Bastien raced past me, shouting an incantation as he went. A sheet of translucent ice soared through the air in front of him, severing the limb that clung to Cirian and allowing him to scramble to his feet as a pool of black ichor poured onto the floor.

“We’ve got this handled!” Bastien yelled back at me. “You’re the only one strong enough to pull that thing out of her by yourself. Go!”

I wanted to argue, but this was our one chance, and Sancha hadn’t moved from where she knelt.

I gripped the tether tighter, taking off at a sprint toward the crystalline structure and the Cardinal.

She was motionless, her arms reaching out toward the structure in frozen extension.

As I drew closer, the true horror of her appearance came into focus.

The shadowy ichor that had coated my body when I first awoke in the Cradle proper covered portions of her body, blotting out her features and latching onto points like strings attached to a marionette.

As I watched, some of these tendrils pulled taut, manipulating her arms into another position, and a flash of light emanated from the towering structure.
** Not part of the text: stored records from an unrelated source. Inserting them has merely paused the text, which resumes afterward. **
(** The recursion returns: a node at distance [d] from its root needs no
    more than the tasks below it in depth. *)
Lemma draw_returns (f : nat) (idx depth : Z) (d : nat) :
  root_distance (List.length ts) ts idx = Some d ->
  (List.length ts <= f + d)%nat ->
  exists l, drawTasksRecursive f ts opened idx depth = Some l.
Proof.
  revert idx depth d. induction f as [|f IH]; intros idx depth d Hd Hf.
  - apply root_distance_lt in Hd. lia.
  - rewrite draw_unfold by now apply root_distance_in_vector in Hd.
    destruct (opened idx); [|now eexists].
    destruct (collect_returns
                (fun i => drawTasksRecursive f ts opened i (depth + 1))
                (filter (fun i => task_parent (task_at ts i) =? idx)
                   (indices ts))) as (r & ->); [|now eexists].
    intros i Hi. apply in_kids in Hi. destruct Hi as (Hi & Hp).
    apply (IH i (depth + 1) (S d)); [|lia].
    now apply (root_distance_kid i idx).
Qed.

Lemma draw_depths (f : nat) (idx : Z) (d : nat) (l : list (Z * Z)) :
  drawTasksRecursive f ts opened idx (Z.of_nat d) = Some l ->
  root_distance (List.length ts) ts idx = Some d ->
  forall j dj, In (j, dj) l ->
    exists e, dj = Z.of_nat e
              /\ root_distance (List.length ts) ts j = Some e.
Proof.
  revert idx d l. induction f as [|f IH]; intros idx d l H Hd j dj Hj;
    [discriminate|].
  rewrite draw_unfold in H by now apply root_distance_in_vector in Hd.
  destruct (opened idx).
  - destruct (collect _) as [r|] eqn:Er; [|discriminate].
    injection H as <-. destruct Hj as [Hj|Hj].
    + injection Hj as <- <-. now exists d.
    + apply (collect_In _ _ _ _ Er) in Hj.
      destruct Hj as (i & a & Hi & Ha & Hj).
      apply in_kids in Hi. destruct Hi as (Hi & Hp).
      replace (Z.of_nat d + 1) with (Z.of_nat (S d)) in Ha by lia.
      apply (IH i (S d) a Ha); [|exact Hj].
      now apply (root_distance_kid i idx).
  - injection H as <-. destruct Hj as [Hj|[]].
    injection Hj as <- <-. now exists d.
Qed.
Was the Umbral simply manipulating her body? Had it not been able to convince the Cardinal to surrender herself as it had with Bastien?
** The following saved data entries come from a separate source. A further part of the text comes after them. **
(** [processEvent(batch, skipCache)].  The call of [storeEvent] is not
    awaited; its failure is caught by the [.catch] attached to it. *)
Definition processEvent (batch : Batch) (skipCache : bool) : M unit :=
  (if cacheEnabled config && negb skipCache
   then try_catch (CacheManager.storeEvent config batch)
          (fun err => console_error "Failed to cache event")
   else ret tt) ;;
  let eventData := map ev_data (batch_data batch) in
  let destination := batch_destination batch in
  if negb (String.eqb destination "")
  then dispatch eventData destination
  else console_warn "Batch destination is undefined, skipping dispatch".

Definition processEventFrame (frame : EventFrame) : M unit :=
  let batch := evf_batch frame in
  let destination := batch_destination batch in
  let latestGid := batch_gid batch in
  if String.eqb destination ""
  then console_warn "Batch destination is undefined, skipping event frame"
  else
    storedGid <- SessionIdManager.getGid destination;;
    if negb (truthy storedGid) then
      processEvent {| batch_destination := batch_destination batch;
                      batch_gid := batch_gid batch;
                      batch_data := batch_data batch;
                      batch_sid := evf_sid frame |} false ;;
      SessionIdManager.updateGid destination latestGid
    else if (0 <? length (batch_data batch))%nat then
      let filteredBatch := {| batch_destination := batch_destination batch;
                              batch_gid := batch_gid batch;
                              batch_data := batch_data batch;
                              batch_sid := evf_sid frame |} in
      processEvent filteredBatch false ;;
      SessionIdManager.updateGid destination latestGid
    else ret tt.

Definition processSourceChange (frame : OnSrcFrame) : M unit :=
  batches <- SourceManager.handleSourceChange frame;;
  for_each batches (fun batch =>
    try_catch (processEvent batch false)
      (fun err => console_error "Failed to process buffered batch")).

Definition addListener (destinations : list string) (handler : nat) : M unit :=
  for_each destinations (fun destination =>
    modify (fun w =>
      let handlers := default [] (destinationHandlers w !! destination) in
      let handlers := if existsb (Nat.eqb handler) handlers then handlers
                      else handlers ++ [handler] in
      set_destinationHandlers (<[destination := handlers]> (destinationHandlers w)) w)).

End WithConfig.

End EventProcessor.

(* ===================================================================== *)
(** * subscription.ts *)
(* ===================================================================== *)

Module SubscriptionManager.

(** [Map.prototype.set] and [delete] on the pending map: a new key goes to
    the end, an existing key keeps its place. *)
Fixpoint pending_set (cid : Z) (f : SubscribeFrame) (m : list (Z * SubscribeFrame))
  : list (Z * SubscribeFrame) :=
  match m with
  | [] => [(cid, f)]
  | (k, g) :: m' => if (k =? cid)%Z then (k, f) :: m' else (k, g) :: pending_set cid f m'
  end.

Definition pending_delete (cid : Z) (m : list (Z * SubscribeFrame))
  : list (Z * SubscribeFrame) :=
  List.filter (fun kf => negb (fst kf =? cid)%Z) m.

Section WithConfig.

Variable config : Config.

(** A call of a method of the connection, inside the engine. *)
Definition on_conn {A} (f : Connection.Conn -> Res A * Connection.Conn) : M A :=
  fun w => let '(r, c) := f (conn w) in (r, set_conn c w).

(** [Math.floor(Math.random() * 1_000_000_000)]. *)
Definition next_random : M Z :=
  fun w => (Ok (random w (randomCalls w)), set_randomCalls (S (randomCalls w)) w).

(** The body of the loop of [subscribe]. *)
Definition subscribe_one (dest : string) : M unit :=
  sessionData <- SessionIdManager.getSessionData dest;;
  cid <- next_random;;
  let subscribeFrame := {| sub_destination := dest;
                           sub_sid := sd_sid <$> sessionData;
                           sub_gid := sd ← sessionData; sd_gid sd;
                           sub_cid := cid;
                           sub_cache := Some CacheStart |} in
  modify (fun w => set_pendingSubscriptions
                     (pending_set cid subscribeFrame (pendingSubscriptions w)) w) ;;
  on_conn (Connection.sendFrame (FSubscribe subscribeFrame)).

(** [subscribe(destinations)]; [attempt] tells how the attempt to open
    the connection ends, should the method start one and wait for it. *)
Definition subscribe (attempt : Connection.Attempt) (destinations : list string) : M unit :=
  isOpen <- gets (fun w => Connection.isOpen (conn w));;
  (if negb isOpen then on_conn (Connection.open_await config attempt) else ret tt) ;;
  for_each destinations subscribe_one.

(** The body of the loop with what reaches the connection while it waits
    at [await this.sessionManager.getSessionData(dest)]: the read is a
    request to IndexedDB, answered in a later task, so calls of other
    callers, socket events and timers ([meanwhile]) can run before the
    loop goes on.  (Without a database [getSessionData] returns without a
    request and only microtasks can run there.)  What follows the read is
    synchronous. *)
Definition subscribe_one_meanwhile (meanwhile : list Connection.ConnEvent) (dest : string)
  : M unit :=
  sessionData <- SessionIdManager.getSessionData dest;;
  modify (fun w => set_conn (Connection.run config (conn w) meanwhile) w) ;;
  cid <- next_random;;
  let subscribeFrame := {| sub_destination := dest;
                           sub_sid := sd_sid <$> sessionData;
                           sub_gid := sd ← sessionData; sd_gid sd;
                           sub_cid := cid;
                           sub_cache := Some CacheStart |} in
  modify (fun w => set_pendingSubscriptions
                     (pending_set cid subscribeFrame (pendingSubscriptions w)) w) ;;
  on_conn (Connection.sendFrame (FSubscribe subscribeFrame)).

(** The loop, [meanwhile] giving what happens during the read of each
    turn (nothing, for the turns past its end). *)
Fixpoint subscribe_loop_meanwhile (meanwhile : list (list Connection.ConnEvent))
    (destinations : list string) : M unit :=
  match destinations with
  | [] => ret tt
  | dest :: destinations' =>
      subscribe_one_meanwhile (hd [] meanwhile) dest ;;
      subscribe_loop_meanwhile (tl meanwhile) destinations'
  end.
Either way, I knew what I had to do.

Pulling a length of the cord loose from my arm, I tossed it over Sancha, the tether quickly attaching itself to her chest. Her left eye—the one not obscured by the horrid ichor—snapped open, the dark iris darting like a rodent trapped in a cage till it landed on me.

With trembling strength, Sancha moved an arm away from whatever ritual was being performed and latched onto the corded thread, as if clinging to a lifeline cast. The ichor slowly began to spread along the glowing cord.

“I’m going to pull the Umbral from you,” I explained.

“Where is he?” she asked in a voice that rattled like broken glass.

“Cirian?” I guessed, pulling the cord taut once more and flexing the tension. It showed no sign of giving. “He’s here, we came as—”

“Listen carefully, the Umbral cannot take hold of him. Everything I’ve done has been to keep the darkness away from him. You must leave it here with me.”

“Leave it? But you’ll be consumed by it.”

She shook her head, tightening her grip on the tether to pull herself up on her knees. “This is the way it must be, Azrael. The Umbral cannot take hold of him, so it must stay with me.”

“He’ll never let that happen,” I argued.